Aparajitha Balamurukan

Personal information
- Born: 17 March 1994 (age 32) Erode, Tamil Nadu, India
- Height: 1.69 m (5 ft 7 in)
- Weight: 57 kg (126 lb)

Sport
- Country: India
- Handedness: right-handed
- Turned pro: 2009
- Coached by: Cyrus Poncha
- Retired: Active
- Racquet used: Head

women's singles
- Highest ranking: 77 (August 2010)
- Current ranking: 150 (October 2019)

Medal record
Women's squash
Representing India
Asian Games
| Silver medal – second place | 2014 Incheon | Team |
Asian Beach Games
| Bronze medal – third place | 2014 Phuket | Singles |

= Aparajitha Balamurukan =

Indian squash player (born 1994)

Aparajitha Balamurukan (born 17 March 1994) is an Indian female academic and professional squash player who is generally a regular member of the Indian squash team.

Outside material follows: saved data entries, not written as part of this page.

Lemma feed_ok c I steps : comments_ok c -> forall fed stream s,
  feed_inv I fed s ->
  exists outs now tail rest s', feed c steps stream s = Some (outs, rest, s') /\ Forall outcome_ok outs /\
    default [] (st_read_data s) ++ stream = now ++ tail /\
    (Mp3Stop ∈ outs -> Exists bad_block (icy_blocks I (fed ++ now))) /\
    (Mp3Stop ∉ outs -> feed_inv I (fed ++ now) s' /\ tail = default [] (st_read_data s') ++ rest /\
       icy_audio I (fed ++ now) = icy_audio I fed ++ concat (outcome_audio <$> outs)).
Proof.
  intros Hc. induction steps as [|x steps IH]; intros fed stream s F.
  { exists [], [], (default [] (st_read_data s) ++ stream), stream, s. rewrite !app_nil_r.
    split_and!; try done. by intros ?%not_elem_of_nil. }
  cbn [feed]. destruct (feed_step_ok c I fed x stream s Hc F) as (o & now & rest & s1 & -> & Ho & H). run_bind.
  assert (Mp3Stop ∈ [Mp3Stop]) as Hin by by left.
  destruct (decide (o = Mp3Stop)) as [->|No].
  { destruct H as [H1 H2]. exists [Mp3Stop], now, rest, rest, s1. split_and!; try done; by constructor. }
  assert (feed_inv I (fed ++ now) s1 /\ icy_audio I (fed ++ now) = icy_audio I fed ++ outcome_audio o /\
    default [] (st_read_data s) ++ stream = now ++ default [] (st_read_data s1) ++ rest) as (F1 & A1 & E1)
    by by destruct o.
  destruct (IH (fed ++ now) rest s1 F1) as (outs & now' & tail & rest' & s2 & E & Hos & Et & K1 & K2).
  exists (o :: outs), (now ++ now'), tail, rest', s2. rewrite E.
  split; [by destruct o|]. split; [by constructor|]. split; [by rewrite E1, Et, app_assoc|].
  rewrite (app_assoc fed). rewrite elem_of_cons. split.
  - intros [?|?]; [congruence|by apply K1].
  - intros N. destruct K2 as (K2 & K3 & K4); [tauto|]. split_and!; [done..|].
    rewrite K4, A1. cbn [fmap list_fmap concat]. by rewrite app_assoc.
Qed.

She achieved her highest career PSA ranking of World No. 77 in August 2010 during the 2010 PSA World Tour.

== Early life ==
Aparajitha was born in Erode and raised in Chennai. Her father Balamurukan was a prominent businessman. She took the interest on the sport of squash at the age of eight.

== Career ==
She joined the Professional Squash Association in 2009 at the age of 15 and took part in the 2009 PSA World Tour. She signed for a coaching camp in basic squash training at the ICL Academy. Aparajitha completed her MBA degree while playing squash.

She received her maiden opportunity to represent India at the 2012 Women's World Team Squash Championships and was part of the team which was defeated 0–3 by Egypt in the quarterfinals. She also represented India at the 2014 Asian Games and claimed a silver medal in the women's team event, losing 0–2 to Malaysia. In the same year, she also competed at the 2014 World University Squash Championship. However her career rankings dropped below 100 after 2014 despite a promising start to her career in 2009.

At the 2019 Women's Asian Individual Squash Championships, she reached third round of the event and lost to Hong Kong's Liu Tsz Ling.